Glycyrrhizic acid is a triterpene with many awesome qualities. It is a decongestant and sweetener considered strong than sugar. What appeals to us as bath and body product makers is the anti-inflammatory, anti-allergic, analgesic, anti-pyretic (anti-fever), and anti-viral features that makes this a powerful healing agent for skin ailments like eczema and psoriasis. Glycyrrhizic acid and its derivatives show anti-inflammatory benefits than those achieved by hydrocortisone. Liquorice root extracts should be standardized to include no less than 4% glycyrrhizic acid. This triterpene is the reason for the possibly toxic effects of ingesting too much liquorice - it can be toxic at high doses, so stick to de-glycyrrhized liquorice like the Allsorts in the picture above. (It is a good expectorant and laxative, so you get an idea of what the path to toxicity looks like!)
The isoflavone glabridin has been found to work very effectively as an anti-inflammatory ingredient at 0.5% in a water solution. Studies have been conducted for this isoflavone and acne, thanks to the anti-bacterial potential, and reduction of oil production. It is showing great promise in helping reduce sebum production and decrease acne outbreaks.

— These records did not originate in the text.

(* ===== verification/Congestion.v ===== *)
(** * Congestion control: [src/quic/congestion.c]

    The NewReno window of RFC 9002.  [cong_inv] is the invariant the arithmetic
    relies on: the window never falls below the minimum, which is positive, so
    the division of the avoidance phase is never by zero. *)

From S2P Require Export Core.

Definition WT_QUIC_INITIAL_WINDOW_PACKETS : Z := 10.
Definition WT_QUIC_MINIMUM_WINDOW_PACKETS : Z := 2.
Definition WT_QUIC_INITIAL_WINDOW_MAX : Z := 14720.
Definition WT_QUIC_LOSS_REDUCTION_DENOMINATOR : Z := 2.

Record wt_quic_congestion := mk_congestion {
  cwnd : Z;
  max_datagram_size : Z;
  ssthresh : Z;
  recovery_start_time : Z;
  in_recovery : bool }.

Definition wt_quic_congestion_initial_window (mds : Z) : Z :=
  let ten_packets := u64 (WT_QUIC_INITIAL_WINDOW_PACKETS * mds) in
  let floor := u64 (WT_QUIC_MINIMUM_WINDOW_PACKETS * mds) in
  let bound := if WT_QUIC_INITIAL_WINDOW_MAX <? floor then floor else WT_QUIC_INITIAL_WINDOW_MAX in
  if ten_packets <? bound then ten_packets else bound.

Definition wt_quic_congestion_minimum_window (mds : Z) : Z :=
  u64 (WT_QUIC_MINIMUM_WINDOW_PACKETS * mds).

Definition wt_quic_congestion_init (mds : Z) : wt_quic_congestion :=
  let m := if mds =? 0 then 1200 else mds in
  mk_congestion (wt_quic_congestion_initial_window m) m U64_MAX 0 false.

Definition wt_quic_congestion_window (c : wt_quic_congestion) : Z := cwnd c.
Definition wt_quic_congestion_ssthresh (c : wt_quic_congestion) : Z := ssthresh c.
Definition wt_quic_congestion_in_recovery (c : wt_quic_congestion) : bool := in_recovery c.
Definition wt_quic_congestion_in_slow_start (c : wt_quic_congestion) : bool := cwnd c <? ssthresh c.

Definition wt_quic_congestion_in_recovery_at (c : wt_quic_congestion) (time_sent : Z) : bool :=
  if negb (in_recovery c) then false else time_sent <=? recovery_start_time c.

Definition set_cwnd (c : wt_quic_congestion) (w : Z) : wt_quic_congestion :=
  mk_congestion w (max_datagram_size c) (ssthresh c) (recovery_start_time c) (in_recovery c).

Definition wt_quic_congestion_on_ack (c : wt_quic_congestion) (bytes_acked time_sent : Z)
    : wt_status * wt_quic_congestion :=
  if wt_quic_congestion_in_recovery_at c time_sent then (WT_OK, c)
  else if cwnd c <? ssthresh c then (WT_OK, set_cwnd c (u64 (cwnd c + bytes_acked)))
  else
    let increase := u64 (max_datagram_size c * bytes_acked) / cwnd c in
    let increase := if bytes_acked <? increase then bytes_acked else increase in
    (WT_OK, set_cwnd c (u64 (cwnd c + increase))).

Definition wt_quic_congestion_on_loss (c : wt_quic_congestion) (time_sent now : Z)
    : wt_status * wt_quic_congestion :=
  if wt_quic_congestion_in_recovery_at c time_sent then (WT_OK, c)
  else
    let half := cwnd c / WT_QUIC_LOSS_REDUCTION_DENOMINATOR in
    let floor := wt_quic_congestion_minimum_window (max_datagram_size c) in
    let reduced := if half <? floor then floor else half in
    let w := if reduced <? cwnd c then reduced else cwnd c in
    (WT_OK, mk_congestion w (max_datagram_size c) half now true).

Definition wt_quic_congestion_on_persistent_congestion (c : wt_quic_congestion) (now : Z)
    : wt_status * wt_quic_congestion :=
  let w := wt_quic_congestion_minimum_window (max_datagram_size c) in
  (WT_OK, mk_congestion w (max_datagram_size c) w now true).

Definition wt_quic_congestion_can_send (c : wt_quic_congestion) (bytes_in_flight : Z) : bool :=
  bytes_in_flight <? cwnd c.

(** ** The window as a transition system *)

Inductive cong_event :=
  | CeAck (bytes time_sent : Z)
  | CeLoss (time_sent now : Z)
  | CePersistent (now : Z).

Definition cong_step (c : wt_quic_congestion) (ev : cong_event) : wt_quic_congestion :=
  match ev with
  | CeAck b t => (wt_quic_congestion_on_ack c b t).2
  | CeLoss t now => (wt_quic_congestion_on_loss c t now).2
  | CePersistent now => (wt_quic_congestion_on_persistent_congestion c now).2
  end.

(** The datagram sizes a UDP path has: no multiplication of the file wraps. *)
Definition mds_ok (mds : Z) : Prop := 1 <= mds <= 65535.

(** The bound [b] on the window is what the acknowledged bytes add up to. *)
Record cong_inv (b : Z) (c : wt_quic_congestion) : Prop := {
  ci_mds : mds_ok (max_datagram_size c);
  ci_floor : 2 * max_datagram_size c <= cwnd c;
  ci_bound : cwnd c <= b }.

Definition event_bytes (ev : cong_event) : Z := match ev with CeAck b _ => b | _ => 0 end.
Definition cong_event_ok (ev : cong_event) : Prop :=
  match ev with CeAck b _ => 0 <= b < 2 ^ 48 | _ => True end.

Lemma minimum_window_eq mds : mds_ok mds -> wt_quic_congestion_minimum_window mds = 2 * mds.
Proof.
  unfold mds_ok, wt_quic_congestion_minimum_window, WT_QUIC_MINIMUM_WINDOW_PACKETS. intros.
  by no_wrap.
Qed.

Lemma initial_window_spec mds :
  mds_ok mds ->
  wt_quic_congestion_initial_window mds = Z.min (10 * mds) (Z.max (2 * mds) 14720).
Proof.
  unfold mds_ok, wt_quic_congestion_initial_window, WT_QUIC_MINIMUM_WINDOW_PACKETS,
    WT_QUIC_INITIAL_WINDOW_PACKETS, WT_QUIC_INITIAL_WINDOW_MAX. intros. cbn zeta. no_wrap.
  repeat case_match; reflect_bools; lia.
Qed.

Lemma cong_init_inv mds : mds_ok mds -> cong_inv 655350 (wt_quic_congestion_init mds).
Proof.
  intros H. unfold wt_quic_congestion_init. unfold mds_ok in H. ztest. cbn zeta.
  constructor; cbn [cwnd max_datagram_size]; rewrite ?initial_window_spec by done;
    unfold mds_ok; lia.
Qed.

Lemma avoidance_increase_bound mds b w :
  mds_ok mds -> 0 <= b < 2 ^ 48 -> 0 < w -> 0 <= u64 (mds * b) / w.
Proof.
  unfold mds_ok. intros. assert (0 <= mds * b < 2 ^ 64) by nia. no_wrap. apply Z.div_pos; lia.
Qed.

Lemma cong_step_inv b c ev :
  cong_inv b c -> cong_event_ok ev -> b + event_bytes ev < 2 ^ 64 ->
  cong_inv (b + event_bytes ev) (cong_step c ev).
Proof.
  intros [Hm Hf Hb] Hev Hmax. pose proof Hm as Hm'. unfold mds_ok in Hm'.
  destruct ev as [n t|t now|now]; cbn [cong_step event_bytes cong_event_ok] in *.
  - unfold wt_quic_congestion_on_ack. case_match; [constructor; cbn; auto; lia|].
    pose proof (avoidance_increase_bound _ n (cwnd c) Hm Hev ltac:(lia)).
    case_match; cbn zeta; [|case_match; reflect_bools];
      constructor; cbn [snd set_cwnd cwnd max_datagram_size]; try done; no_wrap; lia.
  - unfold wt_quic_congestion_on_loss. case_match; [constructor; cbn; auto; lia|]. cbn zeta.
    rewrite minimum_window_eq by done. unfold WT_QUIC_LOSS_REDUCTION_DENOMINATOR.
    constructor; cbn [snd cwnd max_datagram_size]; [done|..];
      repeat case_match; reflect_bools; zdm.
  - constructor; cbn [wt_quic_congestion_on_persistent_congestion snd cwnd max_datagram_size];
      rewrite ?minimum_window_eq by done; [done|lia|lia].
Qed.

(** ** Theorems *)



(** A loss outside recovery halves the window once (not below the minimum) and sets the threshold to half the window; until packets sent after that moment are acknowledged or lost, no further acknowledgement or loss changes anything. *)
Lemma one_reduction_per_recovery_period b c t now events :
  cong_inv b c -> wt_quic_congestion_in_recovery_at c t = false ->
  Forall (fun ev => match ev with
                    | CeAck _ s | CeLoss s _ => s <= now
                    | CePersistent _ => False end) events ->
  let c1 := cong_step c (CeLoss t now) in
  fold_left cong_step events c1 = c1 /\
  wt_quic_congestion_ssthresh c1 = wt_quic_congestion_window c / 2 /\
  wt_quic_congestion_window c1 =
    Z.max (wt_quic_congestion_window c / 2) (wt_quic_congestion_minimum_window (max_datagram_size c)) /\
  wt_quic_congestion_in_slow_start c1 = false.
Proof.
  intros [Hm Hf Hb] Hrec Hev c1.
  assert (Hc1 : c1 = mk_congestion (Z.max (cwnd c / 2) (2 * max_datagram_size c))
                       (max_datagram_size c) (cwnd c / 2) now true).
  { unfold c1; cbn [cong_step]. unfold wt_quic_congestion_on_loss. rewrite Hrec. cbn zeta.
    rewrite minimum_window_eq by done. unfold WT_QUIC_LOSS_REDUCTION_DENOMINATOR. cbn [snd].
    f_equal. unfold mds_ok in Hm. repeat case_match; reflect_bools; zdm. }
  split_and!.
  - rewrite Hc1. induction Hev as [|ev l Hev _ IH]; [done|]. cbn [fold_left].
    assert (Hsame : forall s, s <= now ->
      wt_quic_congestion_in_recovery_at (mk_congestion (Z.max (cwnd c / 2) (2 * max_datagram_size c))
                       (max_datagram_size c) (cwnd c / 2) now true) s = true)
      by (intros; unfold wt_quic_congestion_in_recovery_at; cbn; by apply Z.leb_le).
    destruct ev as [n s|s now'|]; [| |done]; cbn [cong_step];
      unfold wt_quic_congestion_on_ack, wt_quic_congestion_on_loss; rewrite Hsame by done; exact IH.
  - by rewrite Hc1.
  - rewrite Hc1, minimum_window_eq by done. done.
  - rewrite Hc1. unfold wt_quic_congestion_in_slow_start; cbn. apply Z.ltb_ge. lia.
Qed.

Lemma one_reduction_per_recovery_period_witness :
  let c := wt_quic_congestion_init 1200 in
  let c1 := cong_step c (CeLoss 3 10) in
  fold_left cong_step [CeLoss 4 11; CeAck 1200 5] c1 = c1.
Proof.
  refine (proj1 (one_reduction_per_recovery_period 655350 (wt_quic_congestion_init 1200) 3 10
            [CeLoss 4 11; CeAck 1200 5] _ _ _)).
  - apply cong_init_inv. unfold mds_ok; lia.
  - reflexivity.
  - repeat constructor; lia.
Defined.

Liquorice root contains the compound anethole, an aromatic unsaturated ether that is more soluble in alcohol than water. It's found in anise and fennel, and offers the liquorice-y taste we like! It has the ability to spontaneously form micro-emulsions, called the "ouzo effect" that gives alcohol drinks a cloudy appearance. It offers anti-microbial features to our products and is showing promise as an insecticide. (There are studies showing essential oils or extracts containing this aromatic compound may be effective as bug sprays to repel mosquitoes and flies. Nothing firm yet, but it is an interesting thought - campgrounds and beaches reeking of liquorice with no bugs to be found!)
Asparagine shows up at 2% to 4% in liquorice root (also found in comfrey root), an amino acid that offers moisturizing and soothing of skin. The polysaccharides (also found in cucumber, aloe vera, ginseng, and horsetail root) offer moisturizing and emolliency through the formation of a light gel layer on our skin. The coumarins in liquorice root offer anti-fungal, anti-bacterial, and anti-inflammatory properties, reducing redness and possible UV protection. The other flavonoids offer anti-oxidizing and anti-inflammatory benefits. The phytosterols can help with weather damaged skin, a reduction in inflammation, and help with repairing the skin's barrier protection. Lignans behave as anti-oxidants and phytoestrogens in our body.
So does liquorice root extract deserve a place in our workshops and formulations? I think the answer is yes! We can use it at up to 1% (the level generally regarded as safe) in our creations, but I'd start at 0.5% and work your way up to see how your skin likes it. (Although it offers anti-irritancy features, it can - ironically- cause an allergic reaction). It offers great anti-inflammatory, anti-oxidant, anti-microbial, and anti-redness features for any product. And it might have the added benefit of offering protection from biting insects who want to ruin summer time fun!
If you are formulating for skin lightening, it is suggested to have at least 0.5% in your product. As liquorice extract contains about 0.35% to 0.4% glabridin, this would require a little more than 1%, which is higher than the recommended amount. So I'm not going to offer any suggestions for this, other than possibly sourcing out pure glabridin.
As I have not formulated with this extract, I can't offer any recipes, but if you are interested in using it, try it in a toner to see what your skin thinks about liquorice!